今、何時だろう…ナイトテーブルに置いてあるスマホを取り確認する。
9時…結構寝てしまった。
トイレに行って顔を洗おうと思いトイレに入ると、下着が真っ赤になっていて焦った。
生理かと思ったが終わったばかりなので、恐らく違う。
あぁ、悟くんのが入ったからか。
そういえばずっとズキズキと痛かったな、と痛みを思い出し顔を顰める。
だが、その痛みは悟くんと繋がった証拠、嬉しくないはずがなかった。
一度寝室に行き、替えの下着を持ってトイレに戻った。
スボンまではいってないようだ。
ナプキンをつけて今度こそ顔を洗った。
リビングに行くとみんな起きていて、飲み物は飲んだようだが食べた形跡がないので、慌ててご飯を作り始める。
時間が微妙だが、みんなお腹が空いているだろう。
急いで作ってテーブルに運ぶ。
「食べてください。あと、ケーキも食べてくれませんか?たぶん悟くんは間に合わないと思うので…。」
悟くんがいつ目を覚ますかわからないのに、ケーキを残していても捨てるだけになってしまうだろう。
でも食べてくれたから…。
というか、まだ悟くんは目を覚まないだろうし、みんなをここに縛っていてもいいのだろうか。

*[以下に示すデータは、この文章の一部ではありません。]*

(* ===== verification/GenericLayout.v ===== *)
(** Placement policy of [src/defragger/src/core/ld_generic_layout.c]: the
    two-pass canonical layout planner and the single-file extent planner, with
    the reference placement they implement. *)
From S2P Require Import Prelude.

(** ** Data: the exchange structures of [native/filesystem_defrag_abi.h] *)

Record LdGenericLayoutObject := mkObject {
  object_id : Z;
  allocated_units : Z;
  alignment_units : Z;
  flags : Z;
}.

Record LdGenericLayoutPlacement := mkPlacement {
  p_object_id : Z;
  p_first_unit : Z;
  p_allocated_units : Z;
  p_gap_after_units : Z;
}.

Record LdGenericFreeExtent := mkFree {
  f_first_unit : Z;
  f_allocated_units : Z;
}.

Record LdGenericPlannedExtent := mkExtent {
  e_first_unit : Z;
  e_allocated_units : Z;
  e_gap_after_units : Z;
}.

(** The field widths of the structures. *)
Definition object_typed (o : LdGenericLayoutObject) : Prop :=
  is_u64 (object_id o) /\ is_u64 (allocated_units o) /\
  is_u64 (alignment_units o) /\ is_u32 (flags o).

Definition free_typed (r : LdGenericFreeExtent) : Prop :=
  is_u64 (f_first_unit r) /\ is_u64 (f_allocated_units r).

#[export] Instance object_typed_dec o : Decision (object_typed o).
Proof. unfold object_typed. apply _. Defined.
#[export] Instance free_typed_dec r : Decision (free_typed r).
Proof. unfold free_typed. apply _. Defined.

(** ** Status codes *)

Definition LD_LAYOUT_OK : Z := 0.
Definition LD_LAYOUT_INVALID : Z := -1.
Definition LD_LAYOUT_NO_SPACE : Z := -2.
Definition LD_LAYOUT_UNSUPPORTED : Z := -3.
Definition LD_LAYOUT_OUTPUT_TOO_SMALL : Z := -4.

(** ** The growth reserve *)

(** [reserve_units]: [inl] is a status other than OK, [inr] the reserve. *)
Definition reserve_units (units percent : Z) : Z + Z :=
  let whole := units / 100 in
  let remainder := units mod 100 in
  if UINT64_MAX / percent <? whole then inl LD_LAYOUT_INVALID
  else
    let first := whole *64 percent in
    let last := (remainder *64 percent +64 99) / 100 in
    if UINT64_MAX - last <? first then inl LD_LAYOUT_INVALID
    else inr (first +64 last).

(** [if (growth_percent != 0u && reserve_units(...) != LD_LAYOUT_OK) return
    LD_LAYOUT_INVALID;], the reserve starting at zero. *)
Definition growth_reserve (units growth_percent : Z) : option Z :=
  if growth_percent =? 0 then Some 0
  else match reserve_units units growth_percent with
       | inr reserve => Some reserve
       | inl _ => None
       end.

(** ** The canonical planner *)

(** The loop of [layout_pass] from position [index] on.  [out] is the output
    pointer: [None] for NULL, otherwise the array as it is at this point. *)
Fixpoint layout_pass_loop (objects : list LdGenericLayoutObject) (index : nat)
    (cursor previous_id limit_unit growth_percent : Z)
    (out : option (list LdGenericLayoutPlacement)) :
    Z * option (list LdGenericLayoutPlacement) :=
  match objects with
  | [] => (LD_LAYOUT_OK, out)
  | object :: rest =>
      if (object_id object =? 0) || (object_id object <=? previous_id) ||
         (allocated_units object =? 0) || (alignment_units object =? 0)
      then (LD_LAYOUT_INVALID, out)
      else if negb (flags object =? 0) then (LD_LAYOUT_UNSUPPORTED, out)
      else
        let remainder := cursor mod alignment_units object in
        let pad := if remainder =? 0 then 0
                   else alignment_units object -64 remainder in
        if (limit_unit <? cursor) || (limit_unit -64 cursor <? pad)
        then (LD_LAYOUT_NO_SPACE, out)
        else
          let cursor := cursor +64 pad in
          if limit_unit -64 cursor <? allocated_units object
          then (LD_LAYOUT_NO_SPACE, out)
          else match growth_reserve (allocated_units object) growth_percent with
          | None => (LD_LAYOUT_INVALID, out)
          | Some reserve =>
              let out := match out with
                | None => None
                | Some o => Some (<[index :=
                    mkPlacement (object_id object) cursor
                      (allocated_units object) reserve]> o)
                end in
              let cursor := cursor +64 allocated_units object in
              if limit_unit -64 cursor <? reserve
              then (LD_LAYOUT_NO_SPACE, out)
              else layout_pass_loop rest (S index) (cursor +64 reserve)
                     (object_id object) limit_unit growth_percent out
          end
  end.

Definition layout_pass (objects : list LdGenericLayoutObject) (count : nat)
    (first_unit limit_unit growth_percent : Z)
    (out : option (list LdGenericLayoutPlacement)) :=
  layout_pass_loop (take count objects) 0 first_unit 0 limit_unit
    growth_percent out.

(** [ld_generic_layout_plan]: the status and the output array afterwards.
    The [objects] and [placements] pointers may be NULL. *)
Definition ld_generic_layout_plan
    (objects : option (list LdGenericLayoutObject)) (count : nat)
    (first_unit limit_unit growth_percent : Z)
    (placements : option (list LdGenericLayoutPlacement)) :
    Z * option (list LdGenericLayoutPlacement) :=
  if (negb (Nat.eqb count 0) && (is_null objects || is_null placements)) ||
     (limit_unit <? first_unit) ||
     (negb (growth_percent =? 0) && negb (growth_percent =? 10))
  then (LD_LAYOUT_INVALID, placements)
  else
    let objs := default [] objects in
    let valid := fst (layout_pass objs count first_unit limit_unit
                        growth_percent None) in
    if negb (valid =? LD_LAYOUT_OK) then (valid, placements)
    else layout_pass objs count first_unit limit_unit growth_percent placements.

(** ** The file extent planner *)

Fixpoint check_free_ranges_loop (ranges : list LdGenericFreeExtent) (i : nat)
    (previous_end : Z) : Z :=
  match ranges with
  | [] => LD_LAYOUT_OK
  | r :: rest =>
      let first := f_first_unit r in
      let length := f_allocated_units r in
      if (length =? 0) || (UINT64_MAX - length <? first) ||
         (negb (Nat.eqb i 0) && (first <? previous_end))
      then LD_LAYOUT_INVALID
      else check_free_ranges_loop rest (S i) (first +64 length)
  end.

Definition check_free_ranges (ranges : list LdGenericFreeExtent) (count : nat) : Z :=
  check_free_ranges_loop (take count ranges) 0 0.

(** [usable_range]: the pair of the two out-parameters. *)
Definition usable_range (range : LdGenericFreeExtent) (alignment : Z) : Z * Z :=
  let modulo := f_first_unit range mod alignment in
  let padding := if modulo =? 0 then 0 else alignment -64 modulo in
  if f_allocated_units range <? padding
  then (f_first_unit range, 0)
  else (f_first_unit range +64 padding, f_allocated_units range -64 padding).

(** The first loop of [plan_file_extent_pass]: the earliest range that takes
    the whole file and its reserve. *)
Fixpoint single_fit (object : LdGenericLayoutObject)
    (free_extents : list LdGenericFreeExtent) (gap : Z) :
    option LdGenericPlannedExtent :=
  match free_extents with
  | [] => None
  | r :: rest =>
      let '(first, capacity) := usable_range r (alignment_units object) in
      if (allocated_units object <=? capacity) &&
         (gap <=? capacity -64 allocated_units object)
      then Some (mkExtent first (allocated_units object) gap)
      else single_fit object rest gap
  end.

(** [if (output) output[i] = x;] *)
Definition store {A} (output : option (list A)) (i : nat) (x : A) : option (list A) :=
  match output with None => None | Some o => Some (<[i := x]> o) end.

「あの、もしお仕事等あれば戻って頂いて構いません。でも目が覚めたら、2人どちらかすぐに来て欲しいです。」
「何言ってんの、1人じゃ心細いでしょー?」
硝子ちゃんが頭を撫でてくれた。
伊地知さんも憂太くんもいてくれるようだ、なんて優しい人たちなんだろう。
「それより、セックスをして術式が戻るってどういうことなんでしょう?」
っ!?憂太くん!?
まさかこんな大人しそうで優しい子がそんな言葉を使うとは思わず、口に入っている物を吹き飛ばすところだった。

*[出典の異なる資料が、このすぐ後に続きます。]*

(** The staging preflight decides exactly: with the free space the available
    blocks times their unit and the requirement the payload and a twentieth of
    it, it succeeds when the requirement is covered, answers ENOSPC when it is
    not and EOVERFLOW when one of the two exceeds 64 bits; the outputs are the
    two numbers, stored exactly when neither overflows. *)
Theorem staging_capacity_exact path payload info r out :
  is_u64 payload -> payload <> 0 ->
  is_u64 (f_bavail info) -> is_u64 (f_frsize info) -> is_u64 (f_bsize info) ->
  runs (ld_path_require_staging_capacity (Some path) payload false)
    [Event (Statvfs (ld_path_parent_directory path)) (Ok info)] (Returned (r, out)) ->
  let unit := if f_frsize info =? 0 then f_bsize info else f_frsize info in
  let available := f_bavail info * unit in
  let required := payload + payload / 20 in
  (r = Ok tt <-> required <= available <= UINT64_MAX) /\
  (r = Err ENOSPC <-> available < required <= UINT64_MAX) /\
  (r = Err EOVERFLOW <-> UINT64_MAX < available \/ UINT64_MAX < required) /\
  (out = if (available <=? UINT64_MAX) && (required <=? UINT64_MAX)
         then Some (available, required) else None).
Proof.
  intros Hp Hp0 Hb Hf Hs H. unfold ld_path_require_staging_capacity in H.
  rewrite (proj2 (Z.eqb_neq payload 0)) in H by done. simpl orb in H. cbv iota in H.
  cbv zeta. remember (if f_frsize info =? 0 then f_bsize info else f_frsize info) as unit eqn:Hu.
  assert (Hu' : (if negb (f_frsize info =? 0) then f_frsize info else f_bsize info) = unit)
    by (rewrite Hu; by destruct (f_frsize info =? 0)).
  assert (Hunit : is_u64 unit) by (rewrite Hu; by destruct (_ =? _)). clear Hu.
  apply runs_inv in H as (x & t' & Ht & H). cbn [pbind] in H.
  assert (x = Ok info /\ t' = []) as [-> ->].
  { split; [|by injection Ht].
    apply (f_equal (fun l => match l with
      | Event e x :: _ => match e in sysE X return X -> result statvfs with
                          | Statvfs _ => fun x => x | _ => fun _ => Err EIO end x
      | [] => Err EIO end)) in Ht. simpl in Ht. congruence. }
  cbv zeta in H. rewrite Hu', multiply_spec in H by done.
  assert (Hd : 0 <= payload / 20 <= payload)
    by (unfold is_u64 in *; split; [apply Z.div_pos; lia|apply Z.div_le_upper_bound; lia]).
  assert (0 <= f_bavail info * unit) by (unfold is_u64 in *; nia).
  destruct (Z.leb_spec (f_bavail info * unit) UINT64_MAX) as [Ha|Ha].
  2: { apply runs_inv in H as [_ [= -> ->]]. try rewrite (proj2 (Z.leb_gt _ _) Ha). simpl. split_and!; try done; split; intros; first [done | exfalso; lia | lia]. }
  destruct (Z.ltb_spec (UINT64_MAX - payload / 20) payload) as [Hr|Hr].
  { apply runs_inv in H as [_ [= -> ->]]. rewrite (proj2 (Z.leb_gt _ _)) by lia. simpl.
    split_and!; try done; split; intros; first [done | exfalso; lia | lia]. }
  unfold is_u64 in Hp. unwrap64. apply runs_inv in H as [_ [= -> ->]].
  rewrite (proj2 (Z.leb_le (payload + _) _)) by lia. simpl.
  destruct (Z.ltb_spec (f_bavail info * unit) (payload + payload / 20)); split_and!; try done;
    split; intros; first [done | exfalso; lia | lia].
Qed.
End Suffix.

Lemma derived_suffix_exact_witness :
  ld_path_append_suffix (common := infiltratr_reference) "/a/b" ".journal" =
    Ret ("/a/b" ++ ".journal")%string /\
  forall candidate, ld_path_is_derived_from (common := infiltratr_reference)
    (Some candidate) (Some "/a/b") (Some ".journal") = true <->
    candidate = ("/a/b" ++ ".journal")%string.
Proof.
  apply (derived_suffix_exact (L := infiltratr_reference_laws)). vm_compute. discriminate.
Defined.

Lemma staging_capacity_exact_witness :
  exists r out, runs (ld_path_require_staging_capacity (common := infiltratr_reference)
    (Some "/var/j") 1000 false)
    [Event (Statvfs "/var") (Ok (mkStatvfs 4096 512 1))] (Returned (r, out)) /\
  (r = Ok tt <-> 1000 + 1000 / 20 <= 1 * 4096 <= UINT64_MAX).
Proof.
  exists (Ok tt), (Some (4096, 1050)).
  assert (Hr : runs (ld_path_require_staging_capacity (common := infiltratr_reference)
    (Some "/var/j") 1000 false)
    [Event (Statvfs "/var") (Ok (mkStatvfs 4096 512 1))] (Returned (Ok tt, Some (4096, 1050)))).
  { apply (runs_vis _ (Statvfs _) _ (Ok (mkStatvfs 4096 512 1))). apply runs_ret. }
  split; [exact Hr|].
  refine (proj1 (staging_capacity_exact (L := infiltratr_reference_laws) "/var/j" 1000
    (mkStatvfs 4096 512 1) (Ok tt) (Some (4096, 1050)) _ _ _ _ _ Hr)); vm_decide || discriminate.
Defined.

「たぶんだけど、"愛"と関係あるんじゃないかな。術で生き返った人物は術者を溺愛するらしいし、セッ…性行為だって"愛"に関係あるでしょ?」
元々、死んでしまった愛する人を生き返らせる為に生み出された力なのではないか、そんな風に思ってしまう私は、頭がお花畑なのだろうか。
だって、今まで使われたことはないはずなのだから。